AIM OF THE TASK:
Below are the records. Gather each line that holds "right".

* * * * *

(* ===== verification/Provision.v ===== *)
(** * Provision: the worker of KindProvisionSpace, internal/worker/provision_space.go

    A space's channel is created already denied to @everyone, the Agent role is allowed on its
    category, and only then is the space marked applied; any failure of the access-control steps is
    terminal and leaves the channel invisible (fail closed). *)
From S2P Require Import Prelude Errors Domain Schema Services Postgres StoreSpec Discord Lock.
From S2P Require Import RateLimit Cache Observability Queue InMemory.

(** [provisionSpaceConfig], internal/worker/provision_space.go:49-60. The store and the Discord client
    are flags (nil or the ones of [Env]). *)
Record provisionSpaceConfig (W : Type) : Type := mkProvisionSpaceConfig {
  pc_store : bool;
  pc_discord : bool;
  pc_limiter : option (Limiter W);
  pc_locker : option (Locker W);
  pc_cache : option (Cache W);
  pc_metrics : bool;
  pc_guildID : string;
  pc_everyoneRoleID : string;
  pc_agentRoleID : string;
  pc_defaultCategory : string
}.
Arguments pc_store {W}. Arguments pc_discord {W}. Arguments pc_limiter {W}.
Arguments pc_locker {W}. Arguments pc_cache {W}. Arguments pc_metrics {W}.
Arguments pc_guildID {W}. Arguments pc_everyoneRoleID {W}. Arguments pc_agentRoleID {W}.
Arguments pc_defaultCategory {W}.

(** [cacheKeySpaces], internal/worker/provision_space.go:37. *)
Definition cacheKeySpaces : string := "spaces:list".
(** [cacheKeySpace], internal/worker/provision_space.go:40. *)
Definition cacheKeySpace : string := "spaces:id:".
(** [cacheKeySpacesGen], internal/worker/provision_space.go:46. *)
Definition cacheKeySpacesGen : string := "spaces:list:gen".

Section Handler.
Context {W : Type} {E : Env W}.

(** A task handler: the task's payload document to an error. *)
Definition HandlerFunc : Type := option json -> M W (result error unit).

(** [stubHandler], internal/worker/worker.go:203-214. It only logs. *)
Definition stubHandler (kind : string) : HandlerFunc := fun _ => ret (Ok tt).

(** [lookupJobBySpaceID], internal/worker/provision_space.go:348-356. *)
Definition lookupJobBySpaceID (spaceID : string) : M W (option Job) :=
  job <-? GetJobBySpaceIDAndKind spaceID KindProvisionSpace onerr e => ret None ;;
  ret (Some job).
(** The run behind [agent_role_only_agents]. *)
Lemma agent_role_run (h : projectAgentRoleHandler) (raw : option json) (w : W) :
  let g := v_guild (view w) in
  let r := (newProjectAgentRoleHandlerWithMarking h raw w).1 in
  let g' := v_guild (view (newProjectAgentRoleHandlerWithMarking h raw w).2) in
  g' = g \/
  exists p u d, decode_ProjectAgentRole raw = Some p /\
    t_users (v_db (view w)) !! ap_UserID p = Some u /\ u_Type u = UserTypeAgent /\
    u_DiscordUserID u = Some d /\ d <> ""%string /\
    role_change (ph_agentRoleID h) d (ap_Add p) g g' /\
    (r = Ok tt -> (ph_agentRoleID h ∈ default ∅ (g_roles g' !! d)) <-> ap_Add p = true).
Proof.
  intros g r g'. subst r g'. change (wp view (newProjectAgentRoleHandlerWithMarking h raw) (fun r v' =>
    v_guild v' = g \/ exists p u d, decode_ProjectAgentRole raw = Some p /\
    t_users (v_db (view w)) !! ap_UserID p = Some u /\ u_Type u = UserTypeAgent /\
    u_DiscordUserID u = Some d /\ d <> ""%string /\
    role_change (ph_agentRoleID h) d (ap_Add p) g (v_guild v') /\
    (r = Ok tt -> (ph_agentRoleID h ∈ default ∅ (g_roles (v_guild v') !! d)) <-> ap_Add p = true)) w).
  unfold newProjectAgentRoleHandlerWithMarking. destruct (_ || _); [apply wp_ret; by left|].
  unfold projectAgentRole_handle. destruct (decode_ProjectAgentRole raw) as [p|]; [|apply wp_ret; by left].
  go_step. destruct H as [Hv H].
  destruct H as [(u & -> & Hu)|[[-> Hu]|(e & He & ->)]];
    [|apply wp_ret; left; by rewrite Hv
     |rewrite (opaque_not_NotFound e He); apply wp_ret; left; by rewrite Hv].
  destruct (bool_decide (u_Type u = UserTypeAgent)) eqn:Hty; cbn [negb]; [|apply wp_ret; left; by rewrite Hv].
  apply bool_decide_eq_true in Hty.
  destruct (u_DiscordUserID u) as [d|] eqn:Hd; [|apply wp_ret; left; by rewrite Hv].
  case_decide as Hne; [apply wp_ret; left; by rewrite Hv|].
  subst g. rewrite <-Hv in *.
  destruct (ap_Add p) eqn:Hadd.
  - eapply wp_mono; [apply assignRole_wp|]. intros r v' [Hc Hr]. right. exists p, u, d.
    rewrite Hadd. split; [done|]. do 4 (split; [done|]). split; [done|]. intros Hok. split; [done|auto].
  - eapply wp_mono; [apply removeRole_wp|]. intros r v' [Hc Hr]. right. exists p, u, d.
    rewrite Hadd. split; [done|]. do 4 (split; [done|]). split; [done|]. intros Hok.
    split; [intros Hin; by destruct (Hr Hok)|done].
Qed.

* * * * *

ANSWER TO THE PROBLEM:
  - eapply wp_mono; [apply assignRole_wp|]. intros r v' [Hc Hr]. right. exists p, u, d.
  - eapply wp_mono; [apply removeRole_wp|]. intros r v' [Hc Hr]. right. exists p, u, d.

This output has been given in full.